INVESTIGADORES
STORTZ Martin Dario
congresos y reuniones científicas
Título:
EXPLORING BINDING INTERACTIONS IN LIVING CELLS THROUGH ADVANCED FLUORESCENCE MICROSCOPY AND NUMERICAL SIMULATIONS
Autor/es:
STORTZ, MARTIN; LEVI, VALERIA; PECCI, ADALI
Lugar:
Buenos Aires
Reunión:
Congreso; Reunión Conjunta de Sociedades de Biociencias; 2017
Institución organizadora:
Diversas sociedades de biociencias de Argentina
Resumen:
Fluorescence microscopy is widely used to extract information on intracellular dynamics in living cells. Unfortunately, dynamical processes do not allow following simple rules.
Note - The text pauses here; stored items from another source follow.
Lemma sorted_months_nonempty (e : Expense) (r : list Expense) :
  sorted_months (monthly_data (e :: r)) <> [].
Proof.
  intros H. pose proof (sorted_months_Permutation (e :: r)) as Hperm.
  rewrite H in Hperm. apply Permutation_nil in Hperm.
  rewrite monthly_data_aggregate, keys_aggregate in Hperm. discriminate.
Qed.

(** X6: the dashboard changes nothing and never fails in its own code: the
    list comprehension finds a value for every sorted month, position by
    position the total stored under that month.  For an empty table it
    renders the page with both charts absent and draws nothing.  Otherwise
    it draws the pie chart from the category totals and then the line chart
    from the sorted months and those values, and renders the page with
    both; if matplotlib raises on either drawing, that exception ends the
    request. *)
Theorem dashboard_charts
  (pie_png : dict float -> result string)
  (line_png : list string -> list float -> result string) (w : world) :
  exists vs : list float,
    Forall2 (fun m v => dict_get (monthly_data (expenses_table w)) m = Some v)
      (sorted_months (monthly_data (expenses_table w))) vs /\
    dashboard pie_png line_png w =
    match expenses_table w with
    | [] => (render_template (dashboard_html None None []), w)
    | _ :: _ =>
        match pie_png (categories (expenses_table w)) with
        | inl e => (raised e, w)
        | inr category_chart =>
            match line_png (sorted_months (monthly_data (expenses_table w))) vs with
            | inl e => (raised e, w)
            | inr monthly_chart =>
                (render_template
                   (dashboard_html (Some category_chart) (Some monthly_chart)
                      (categories (expenses_table w))),
                 w)
            end
        end
    end.
Proof.
  destruct (monthly_values_defined (expenses_table w)) as (vs & Hvs & _).
  exists vs. split.
  - apply comprehension_Forall2. exact Hvs.
  - unfold dashboard, query_all. rewrite Hvs. cbn [or_raise bind].
    destruct (expenses_table w) as [|e r] eqn:Et; [reflexivity|].
    unfold generate_pie_chart, generate_line_chart.
    pose proof (categories_nonempty e r) as Hc.
    pose proof (sorted_months_nonempty e r) as Hm.
    destruct (categories (e :: r)) as [|c cs] eqn:Ec; [congruence|].
    destruct (pie_png (c :: cs)) as [err|chart]; cbn [bind]; [reflexivity|].
    destruct (sorted_months (monthly_data (e :: r))) as [|m ms] eqn:Em; [congruence|].
    destruct (line_png (m :: ms) vs) as [err|line]; reflexivity.
Qed.
(** * Skip lists with handle-based deletion (kernel/skip_lists.c)

    A shallow embedding of the BFS skip list: nodes live in a heap indexed
    by addresses, every node carries sixteen [next]/[prev] slots, and the
    routines [skiplist_init], [new_skiplist], [randomLevel],
    [skiplist_insert] and [skiplist_delnode] are transcribed statement by
    statement.  Loops whose trip count is not bounded by a level index take
    a fuel argument and report [Timeout] when it runs out; a read of a
    freed node or of a slot that was never written reports [Fault]. *)

From stdpp Require Import gmap list sorting.
From Stdlib Require Import ZArith Lia.

Set Warnings "-clear-no-such-hyp".

Open Scope Z_scope.

(** ** Data model *)

Definition MaxNumberOfLevels : nat := 16.
Definition MaxLevel : nat := (MaxNumberOfLevels - 1)%nat.

(** The sentinel key [0xFFFFFFFFFFFFFFFF] and the range of [u64]. *)
Definition KEY_MAX : Z := 18446744073709551615.
Definition u64 (z : Z) : Prop := 0 <= z <= KEY_MAX.

(** [keyType] is [u64]; [valueType] is a pointer to a task, of which only
    the bit pattern matters. *)
Abbreviation keyType := Z.
Abbreviation valueType := Z.
Definition NULL : valueType := 0.

(** Addresses of nodes. *)
Abbreviation addr := positive.

(** [struct nodeStructure].  The two arrays are finite maps from a level
    to an address: a slot that was never written has no binding.  The
    levels are [int] in the source and only ever hold 0 to 15; they are
    natural numbers here, and the [do ... while (--k >= 0)] loops descend
    on them. *)
Record nodeStructure : Type := mkNode {
  level : nat;
  key : keyType;
  value : valueType;
  next : gmap nat addr;
  prev : gmap nat addr
}.
Abbreviation skiplist_node := nodeStructure.

(** [struct listStructure]; its [level] field is [lst_level] here. *)
Record listStructure : Type := mkList {
  lst_level : nat;
  header : addr
}.
Abbreviation skiplist := listStructure.

Abbreviation heap := (gmap addr nodeStructure).

(** The memory of nodes together with the list object [l]. *)
Record state : Type := mkState {
  mem : heap;
  lst : listStructure
}.

(** ** Outcomes *)

Inductive result (A : Type) : Type :=
| Ok (a : A)
| Fault
| Timeout.
Arguments Ok {A} a.
Arguments Fault {A}.
Arguments Timeout {A}.

#[global] Instance result_ret : MRet result := fun _ a => Ok a.
#[global] Instance result_bind : MBind result := fun _ _ f r =>
  match r with
  | Ok a => f a
  | Fault => Fault
  | Timeout => Timeout
  end.

Definition of_option {A} (o : option A) : result A :=
  match o with
  | Some a => Ok a
  | None => Fault
  end.

(** ** Memory accesses *)

Definition set_next (n : nodeStructure) (k : nat) (v : addr) : nodeStructure :=
  mkNode (level n) (key n) (value n) (<[k := v]> (next n)) (prev n).
Definition set_prev (n : nodeStructure) (k : nat) (v : addr) : nodeStructure :=
  mkNode (level n) (key n) (value n) (next n) (<[k := v]> (prev n)).

(** [p->next[k]] *)
Definition load_next (h : heap) (p : addr) (k : nat) : result addr :=
  n ← of_option (h !! p); of_option (next n !! k).
(** [p->prev[k]] *)
Definition load_prev (h : heap) (p : addr) (k : nat) : result addr :=
  n ← of_option (h !! p); of_option (prev n !! k).
(** [p->key] *)
Definition load_key (h : heap) (p : addr) : result Z :=
  n ← of_option (h !! p); Ok (key n).
(** [p->level] *)
Definition load_level (h : heap) (p : addr) : result nat :=
  n ← of_option (h !! p); Ok (level n).

(** [p->next[k] = v]; the array has [MaxNumberOfLevels] slots. *)
Definition store_next (h : heap) (p : addr) (k : nat) (v : addr) : result heap :=
  n ← of_option (h !! p);
  if bool_decide (k < MaxNumberOfLevels)%nat then Ok (<[p := set_next n k v]> h)
  else Fault.
(** [p->prev[k] = v] *)
Definition store_prev (h : heap) (p : addr) (k : nat) (v : addr) : result heap :=
  n ← of_option (h !! p);
  if bool_decide (k < MaxNumberOfLevels)%nat then Ok (<[p := set_prev n k v]> h)
  else Fault.

(** [newNode]: the allocator hands out an address [a] that is not in use;
    the block is not initialised.  A slot without a binding stands for
    memory of indeterminate content: reading it is a [Fault], and nothing
    is said about what such a slot holds. *)
Definition newNode (h : heap) (a : addr) : result heap :=
  match h !! a with
  | Some _ => Fault
  | None => Ok (<[a := mkNode 0 0 0 ∅ ∅]> h)
  end.

(** ** skiplist_init and new_skiplist *)

(** [for (i = 0; i < MaxNumberOfLevels; i++) slnode->next[i] = slnode->prev[i] = slnode;]
    with [i] the current index and [cnt] the iterations that remain. *)
Fixpoint init_links (h : heap) (slnode : addr) (i cnt : nat) : result heap :=
  match cnt with
  | O => Ok h
  | S cnt' =>
      h1 ← store_prev h slnode i slnode;
      h2 ← store_next h1 slnode i slnode;
      init_links h2 slnode (S i) cnt'
  end.
Lemma filter_partition3 {A : Type} (p1 p2 p3 : A -> bool) (l : list A) :
  Forall (fun x =>
            (p1 x = true /\ p2 x = false /\ p3 x = false)
            \/ (p1 x = false /\ p2 x = true /\ p3 x = false)
            \/ (p1 x = false /\ p2 x = false /\ p3 x = true)) l ->
  Permutation l (filter p1 l ++ filter p2 l ++ filter p3 l)%list.
Proof.
  induction 1 as [|x l Hx _ IH]; cbn [filter]; [constructor|].
  destruct Hx as [(-> & -> & ->)|[(-> & -> & ->)|(-> & -> & ->)]].
  - cbn. now constructor.
  - now apply Permutation_cons_app.
  - rewrite app_assoc. apply Permutation_cons_app. now rewrite <- app_assoc.
Qed.

Lemma shown_by_type (tab : Home.Tab) (d : DocumentMeta) :
  shown "" tab d
  = match tab with
    | Home.All => true
    | Home.Projects => type d =? "project"
    | Home.Journals => type d =? "journal"
    | Home.Concepts => type d =? "concept"
    end.
Proof. now destruct tab. Qed.
(** [onPointerDown(e)]. [newId] is the identifier that the text branch
    draws from [Date.now()] and [Math.random()]. Where the source would
    throw on a [null] dereference the handler stops with the updates made
    so far. *)
Definition onPointerDown (L : Layout) (newId : string) (e : PointerEvent)
    (s : State) : State :=
  if negb (truthy (baseImage s)) then s else
  let norm := toNorm L (clientX e) (clientY e) in
  match tool s with
  | select =>
      let hitId := getAnnotationAt L (annotations s) (clientX e) (clientY e) in
      match hitId with
      | Some h =>
          if negb (String.eqb h "") then
            let s1 := setSelectedId (Some h) s in
            match find (has_id h) (annotations s), containerRef L with
            | Some a, Some crect =>
                let localX := (clientX e - left crect)%js in
                let localY := (clientY e - top crect)%js in
                let '(m, c) := pickDrag L localX localY a in
                let s2 :=
                  setDragRef
                    (Some {| mode := m; dr_id := h; corner := c;
                             prevX := pt_x norm; prevY := pt_y norm |}) s1 in
                let s3 := setIsDragging true s2 in
                let s4 :=
                  match a with
                  | TextAnnotation _ _ _ _ => setEditingTextId (Some h) s3
                  | _ => s3
                  end in
                setRedoStack []
                  (setUndoStack (undoStack s ++ [annotations s]) s4)
            | _, _ => s1
            end
          else setEditingTextId None (setSelectedId None s)
      | None => setEditingTextId None (setSelectedId None s)
      end
  | pen =>
      setDrawing
        (Some {| d_type := pen; startX := pt_x norm; startY := pt_y norm;
                 d_points := Some [norm];
                 currentX := None; currentY := None |}) s
  | rect =>
      setDrawing
        (Some {| d_type := rect; startX := pt_x norm; startY := pt_y norm;
                 d_points := None;
                 currentX := Some (pt_x norm);
                 currentY := Some (pt_y norm) |}) s
  | arrow =>
      setDrawing
        (Some {| d_type := arrow; startX := pt_x norm; startY := pt_y norm;
                 d_points := None;
                 currentX := Some (pt_x norm);
                 currentY := Some (pt_y norm) |}) s
  | text =>
      let newAnn :=
        TextAnnotation
          {| b_id := newId; b_color := color s; b_size := size s;
             b_linkedFieldId := None |}
          (pt_x norm) (pt_y norm) "Click to edit" in
      setEditingTextId (Some newId)
        (setSelectedId (Some newId)
           (pushHistory (annotations s ++ [newAnn]) s))
  | erase =>
      let hitId := getAnnotationAt L (annotations s) (clientX e) (clientY e) in
      match hitId with
      | Some h =>
          if negb (String.eqb h "") then
            let next := removeById h (annotations s) in
            let s1 := pushHistory next s in
            if opt_is (selectedId s) h
            then setEditingTextId None (setSelectedId None s1)
            else s1
          else s
      | None => s
      end
  end.
(** C8, as the code has it. Beyond JSON parsing the only requirement is
    that the payload be an object whose [risks] is an array: for every
    parsed payload the parser stage succeeds exactly in that case, it
    fails with a [TypeError] of the engine otherwise (not a validation
    error), and on success a missing [overallScore] or [totalClauses]
    shows as undefined in the result. *)
Theorem normalize_succeeds_iff_risks_array
    (contractText response : jsstring) (analysisData : value) :
  parsePayload response = Return analysisData →
  ((∃ result, parseResponse contractText response = Return result) ↔
   (∃ m rs, analysisData = VObject m ∧ m !! js "risks" = Some (VArray rs))) ∧
  (∀ e, parseResponse contractText response = Throw e →
     ∃ cause, e = TypeError cause) ∧
  (∀ result m, parseResponse contractText response = Return result →
     analysisData = VObject m →
     (m !! js "overallScore" = None → overallScore result = VUndefined) ∧
     (m !! js "totalClauses" = None → totalClauses result = VUndefined) ∧
     (m !! js "revisedSections" = None → revisedSections result = VArray [])).
Proof.
  intros Hp. unfold parseResponse. rewrite Hp. pure. split_and!.
  - split.
    + intros [result H]. by eapply normalize_returns.
    + intros (m & rs & -> & H). eexists. by apply normalize_object.
  - unfold normalize, Get, call_map. pure. intros e H.
    repeat case_match; simplify_eq; eauto.
  - intros result m H ->.
    destruct (normalize_returns _ _ _ H) as (m' & rs & [= <-] & Hr).
    rewrite (normalize_object _ _ _ Hr) in H. injection H as <-. cbn.
    split_and!; by intros ->.
Qed.

Lemma normalize_succeeds_iff_risks_array_witness :
  parsePayload sample_json =
    Return (VObject
      {[ js "risks" :=
           VArray [VObject {[ js "type" := VString (js "medium");
                              js "category" := VString (js "Payment Terms") ]}];
         js "overallScore" := VNumber (MkNumber false 70 0) ]}) ∧
  ∃ result,
    parseResponse sample_text sample_json = Return result ∧
    totalClauses result = VUndefined.
Proof.
  assert (parsePayload sample_json =
    Return (VObject
      {[ js "risks" :=
           VArray [VObject {[ js "type" := VString (js "medium");
                              js "category" := VString (js "Payment Terms") ]}];
         js "overallScore" := VNumber (MkNumber false 70 0) ]})) as H
    by (vm_compute; reflexivity).
  split; [exact H|].
  destruct (normalize_succeeds_iff_risks_array sample_text sample_json _ H)
    as (Hiff & _ & Hfields).
  destruct (proj2 Hiff) as [result Hresult].
  { eexists _, _. split; [reflexivity|]. vm_compute. reflexivity. }
  exists result. split; [exact Hresult|].
  apply (Hfields result _ Hresult eq_refl). vm_compute. reflexivity.
Defined.
Lemma activateConnection_not_found (w : World) (name : option string) :
  _initialized (this w) = true ->
  length (matching name (_connections (this w))) <> 1 ->
  activateConnection name w
  = (Normal (Rejected (Error (notFoundMessage name))), w,
     [Log (notFoundMessage name)]).
Proof.
  intros Hi Hm. unfold matching in Hm.
  unfold activateConnection, async, activateConnection_body, Connections.
  unfold_prims. rewrite Hi. norm.
  destruct (filter _ _) as [|x [|y l]]; [reflexivity| |reflexivity].
  now contradiction Hm.
Qed.

(** Calling an [async] function never throws into the caller. *)
Lemma async_never_throws {A : Type} (body : M A) (w : World) (e : JsError) :
  completion_of (async body w) <> Throw e.
Proof.
  unfold async, completion_of.
  destruct (body w) as [[[a| e'|] w1] es1]; discriminate.
Qed.

(** *** The merge *)

Lemma includes_In (x : string) (l : list string) :
  includes x l = true <-> In x l.
Proof.
  unfold includes. rewrite existsb_exists. split.
  - intros [y [Hy He]]. apply String.eqb_eq in He. now subst.
  - intros H. exists x. split; [exact H|apply String.eqb_refl].
Qed.

Lemma includes_false (x : string) (l : list string) :
  includes x l = false <-> ~ In x l.
Proof.
  rewrite <- includes_In. destruct (includes x l); split; intros H;
    try discriminate; try reflexivity; try (now intros H'); now contradiction H.
Qed.

Lemma names_app (l1 l2 : list DatabricksConnection) :
  names (l1 ++ l2) = names l1 ++ names l2.
Proof. apply map_app. Qed.

Lemma names_filter_incl (p : DatabricksConnection -> bool)
    (l : list DatabricksConnection) (x : string) :
  In x (names (filter p l)) -> In x (names l).
Proof.
  unfold names. rewrite !in_map_iff. intros [c [Hc Hin]].
  exists c. split; [exact Hc|]. apply filter_In in Hin. tauto.
Qed.

Lemma NoDup_names_filter (p : DatabricksConnection -> bool)
    (l : list DatabricksConnection) :
  NoDup (names l) -> NoDup (names (filter p l)).
Proof.
  induction l as [|c l IH]; simpl; intros H; [constructor|].
  inversion H as [|? ? Hnot Hrest]; subst.
  destruct (p c); simpl; [|now apply IH].
  constructor; [|now apply IH].
  intros Hin. apply Hnot. now apply names_filter_incl in Hin.
Qed.

Lemma NoDup_names_with_default (L1 : list DatabricksConnection)
    (D : option DatabricksConnection) :
  NoDup (names L1) -> NoDup (names (with_default L1 D)).
Proof.
  intros H. unfold with_default. destruct D as [d|]; [|exact H].
  destruct (includes (displayName d) (names L1)) eqn:Hi; [exact H|].
  rewrite names_app. apply NoDup_app; [exact H|repeat constructor; intros []|].
  intros a Ha [Hd|[]]. simpl in Hd. subst a.
  apply includes_false in Hi. now apply Hi.
Qed.

Lemma NoDup_names_merged (L1 L3 : list DatabricksConnection)
    (D : option DatabricksConnection) :
  NoDup (names L1) -> NoDup (names L3) -> NoDup (names (merged L1 D L3)).
Proof.
  intros H1 H3. unfold merged. rewrite names_app.
  apply NoDup_app.
  - now apply NoDup_names_with_default.
  - now apply NoDup_names_filter.
  - intros a Ha Hb. unfold names in Hb. apply in_map_iff in Hb.
    destruct Hb as [c [Hc Hin]]. apply filter_In in Hin.
    destruct Hin as [_ Hneg]. apply negb_true_iff, includes_false in Hneg.
    subst a. now apply Hneg.
Qed.

(** Selecting the records of one name. *)
Lemma named_with_default (X : string) (L1 : list DatabricksConnection)
    (D : option DatabricksConnection) :
  In X (names L1) ->
  filter (fun c => String.eqb (displayName c) X) (with_default L1 D)
  = filter (fun c => String.eqb (displayName c) X) L1.
Proof.
  intros HX. unfold with_default. destruct D as [d|]; [|reflexivity].
  destruct (includes (displayName d) (names L1)) eqn:Hi; [reflexivity|].
  rewrite filter_app. simpl.
  destruct (String.eqb (displayName d) X) eqn:He; [|apply app_nil_r].
  apply String.eqb_eq in He. subst X.
  apply includes_false in Hi. now contradiction Hi.
Qed.

Lemma named_new_from_global (X : string) (L12 L3 : list DatabricksConnection) :
  In X (names L12) ->
  filter (fun c => String.eqb (displayName c) X)
         (filter (fun x => negb (includes (displayName x) (names L12))) L3)
  = [].
Proof.
  intros HX. induction L3 as [|c l IH]; simpl; [reflexivity|].
  destruct (includes (displayName c) (names L12)) eqn:Hi; simpl; [exact IH|].
  destruct (String.eqb (displayName c) X) eqn:He; [|exact IH].
  apply String.eqb_eq in He. subst X.
  apply includes_false in Hi. now contradiction Hi.
Qed.

Lemma with_default_keeps_names (L1 : list DatabricksConnection)
    (D : option DatabricksConnection) (X : string) :
  In X (names L1) -> In X (names (with_default L1 D)).
Proof.
  intros H. unfold with_default. destruct D as [d|]; [|exact H].
  destruct (includes _ _); [exact H|].
  rewrite names_app. apply in_or_app. now left.
Qed.

(** What a load that returns leaves in the manager. *)
Lemma loadConnections_result (w : World) :
  completion_of (loadConnections w) = Normal tt ->
  exists wc,
    databricks_workspaceConfiguration (settings w) = Some wc
    /\ length (entries_for
                 (workspaceGuid (fst (ensure_guid wc (guidCounter w))))
                 (settings w)) <= 1
    /\ world_of (loadConnections w)
       = mkWorld (settings w)
           (mkManager true (Some (fst (ensure_guid wc (guidCounter w))))
              (merged (L1_of (settings w)) (D_of (settings w))
                 (L3_of (workspaceGuid (fst (ensure_guid wc (guidCounter w))))
                        (settings w)))
              (_activeConnection (this w)))
           (snd (ensure_guid wc (guidCounter w)))
    /\ updates_of (trace_of (loadConnections w))
       = persist_requests
           (entries_except
              (workspaceGuid (fst (ensure_guid wc (guidCounter w))))
              (settings w)
            ++ [mkUserWorkspaceConfig (fst (ensure_guid wc (guidCounter w)))
                  (merged (L1_of (settings w)) (D_of (settings w))
                     (L3_of (workspaceGuid (fst (ensure_guid wc (guidCounter w))))
                            (settings w)))]).
Proof.
  intros H. destruct (loadConnections_returns_inv w H) as [wc [Hcfg Hlen]].
  exists wc. split; [exact Hcfg|]. split; [exact Hlen|].
  destruct (loadConnections_normal w wc Hcfg Hlen) as [es [Hrun Hup]].
  rewrite Hrun. split; [reflexivity|exact Hup].
Qed.

(** C1 (as amended): when [loadConnections] returns, the canonical list is
    all of L1 in source order, then D if its displayName is not in L1, then
    the records of L3, in source order, whose displayName is neither in L1
    nor that of D; and if no two records of L1 and no two records of L3
    share a displayName, no two records of the canonical list do. *)
Theorem loadConnections_merge_order (w : World) :
  completion_of (loadConnections w) = Normal tt ->
  exists wc',
    _workspaceConfig (this (world_of (loadConnections w))) = Some wc'
    /\ let L1 := L1_of (settings w) in
       let D := D_of (settings w) in
       let L3 := L3_of (workspaceGuid wc') (settings w) in
       let canonical := _connections (this (world_of (loadConnections w))) in
       canonical
       = (L1 ++ match D with
                | Some d => if includes (displayName d) (names L1)
                            then [] else [d]
                | None => []
                end)
         ++ filter (fun x => negb (includes (displayName x) (names L1))
                             && match D with
                                | Some d => negb (String.eqb (displayName x)
                                                             (displayName d))
                                | None => true
                                end) L3
       /\ (NoDup (names L1) -> NoDup (names L3) -> NoDup (names canonical)).
Proof.
  intros H. destruct (loadConnections_result w H) as [wc [_ [_ [Hw _]]]].
  rewrite Hw. norm. eexists. split; [reflexivity|].
  cbv zeta. split; [|apply NoDup_names_merged].
  unfold merged, with_default.
  destruct (D_of (settings w)) as [d|]; cycle 1.
  { rewrite app_nil_r. f_equal. apply filter_ext. intros a.
    now rewrite andb_true_r. }
  destruct (includes (displayName d) (names (L1_of (settings w)))) eqn:Hi.
  - rewrite app_nil_r. f_equal. apply filter_ext_in. intros a _.
    destruct (includes (displayName a) _) eqn:Ha; [reflexivity|]. simpl.
    destruct (String.eqb (displayName a) (displayName d)) eqn:He;
      [|reflexivity].
    apply String.eqb_eq in He. rewrite He in Ha. congruence.
  - f_equal. apply filter_ext. intros a.
    rewrite names_app. unfold includes. rewrite existsb_app. simpl.
    rewrite orb_false_r, negb_orb. reflexivity.
Qed.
The combination of the experimental analysis with Monte Carlo simulations could help with the interpretation of the data and interrogate on the limitations and advantages of the used microscopy technique. We have previously studied the nuclear, dynamical distribution of the glucocorticoid receptor (GR) and one coactivator in living cells by fluorescence correlation methods. To get insight into these experimental observations, we used the Fluorescence Emission Recipes and Numerical Routines Toolkit to analyze whether fluorescence cross-correlation spectroscopy allows recovering information on the sequentiality of the interactions of GR and the coactivator with the same fixed targets. We also compared the performance of fluorescence correlation spectroscopy (FCS) and single molecule tracking (SMT) to explore GR-DNA binding interactions. The time-scale of these interactions obtained in SMT experiments are one order of magnitude higher than those obtained by FCS under similar conditions. Our simulations show that SMT may overestimate the residence time of GR on DNA when this is shorter than 1 s, even with a sampling time of 0.2 s. This is due to a preferential tracking of slow moving or fixed molecules in SMT. On the other hand, FCS may sample preferentially frequent, fast binding events and it is limited by the temporal window in which the autocorrelation functions are calculated. This work stresses the relevance of simulations to help to interpret experimental data from fluorescence microscopy.